The Computer Crimes Section will also work to encourage victims to report computer crime and intellectual property offenses to law enforcement, Gordon said. The new section is a result of an order made on July 20 by Attorney General John Ashcroft to a number of U.S. attorney’s offices to create prosecutorial units dedicated to battling computer-related and intellectual property crimes.
Also included in the program, which is patterned after the Computer Crimes Section created in the Northern District of California, are the U.S. attorney’s offices in San Diego; Brooklyn; Manhattan; Atlanta; Boston; Alexandria, Va.; Dallas and Seattle.
Gordon’s office was given two new attorney positions along with several support staff to create the new unit.
Assistant U.S. Attorney Arif Alikhan will be spearheading the section, which also includes Assistant U.S. Attorneys Elena Duarte, James Spertus, Wesley Hsu, Christopher Johnson and Jackie Chooljian.
The Santa Ana branch of the U.S. Attorney’s Office will have two assistant U.S. attorneys—Tom McConville and Doug McCormick—prosecuting Orange County computer crimes.

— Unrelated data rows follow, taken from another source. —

Lemma orphaned_step s ev s' :
  orphaned s -> ev <> HTask 2 true -> h_step s ev = Some s' -> orphaned s'.
Proof.
  intros Hor Hev H. pose proof Hor as [Hm Ho Hw Hs (c & Hc & Hst) Ht]. destruct ev as [|j fails| |n]; simpl in H.
  - unfold main_step in H. rewrite Hm in H. case_decide as Hz; [|done]. exfalso.
    pose proof (actives_insert s 2 _ (KServe, TEnd) Hs) as Ha. simpl in Ha. lia.
  - by eapply orphaned_task.
  - rewrite Hm in H. case_decide; simplify_eq. split; simpl; try done.
    + rewrite actives_spawn. simpl. lia.
    + by apply lookup_app_l_Some.
    + eauto.
    + apply Forall_app. split; [done|]. apply Forall_singleton. by intros [].
  - rewrite Hc in H. case_decide; simplify_eq. split; simpl; try done. eauto.
Qed.

(** A websocket that fails while [StartClient] is still running can leave the
    client running for ever: [closeAll] finds no heart beat and no listener to
    close, and the [sync.Once] is used up. Here the only websocket fails before
    the other goroutines are started; whatever happens afterwards (interrupts
    included), short of a failure of the listener itself, [Wait] never returns
    and the listener stays open. *)
Theorem early_failure_never_exits evs s :
  let early := [HMain; HTask 0 true; HTask 0 false; HTask 0 false; HTask 0 false; HTask 0 false; HTask 0 false;
                HTask 0 false; HMain; HMain; HMain; HMain; HMain; HMain] in
  exists s0, h_run (StartClient 1) early = Some s0 /\ h_main s0 = MWait /\
    (h_run s0 evs = Some s -> Forall (fun ev => ev <> HTask 2 true) evs ->
     h_main s = MWait /\ exists c, h_cl s = Some c /\ cl_stopped c = false).
Proof.
  intros early. destruct (h_run (StartClient 1) early) as [s0|] eqn:E; [|by vm_compute in E].
  vm_compute in E. exists s0. split; [done|].
  assert (orphaned s0) as Hor.
  { simplify_eq. split; simpl; try done; [eauto|].
    rewrite !Forall_cons. split_and!; try (by intros []). constructor. }
  split; [apply Hor|]. clear E. revert s0 Hor. induction evs as [|ev evs IH]; intros s0 Hor H Hev; simpl in H.
  - simplify_eq. split; apply Hor.
  - apply Forall_cons in Hev as [Hev Hevs]. destruct (h_step s0 ev) as [s1|] eqn:E; [|done].
    eapply (IH s1); [|done..]. by eapply orphaned_step.
Qed.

“The members of the new Computer Crimes Section are dedicated to vigorously prosecuting those responsible for cybercrime in the district,” Gordon said.
A four-year veteran of the U.S. Attorney’s Office, Alikhan has focused on prosecuting complex computer intrusion cases for the past two years, including that of Jason Allen Diekman, who was convicted of hacking into NASA computers at the Jet Propulsion Laboratory in Pasadena along with hundreds of other computers across the country.
The Central District has become a popular target for cybercriminals due to the numerous high-tech companies, universities, military bases, defense contractors and the entertainment industry present in the area.
Prior to the creation of the Computer Crimes Section in the Central District, cybercrime prosecution was spread throughout the office, Alikhan said.
“This helps us focus and develop expertise in a fast- paced and ever changing field,” Alikhan said. “I think it shows a positive message to the public that we are dedicated to prosecuting these kinds of crimes,” the prosecutor added.
The U.S. Attorney’s Office for the Central District of California prosecutes federal cases in the counties of Los Angeles, Orange, San Bernardino, Riverside, Ventura, Santa Barbara and San Luis Obispo. Gordon was named interim U.S. attorney by Ashcroft in April following the resignation of Alejandro Mayorkas, an appointee of President Clinton.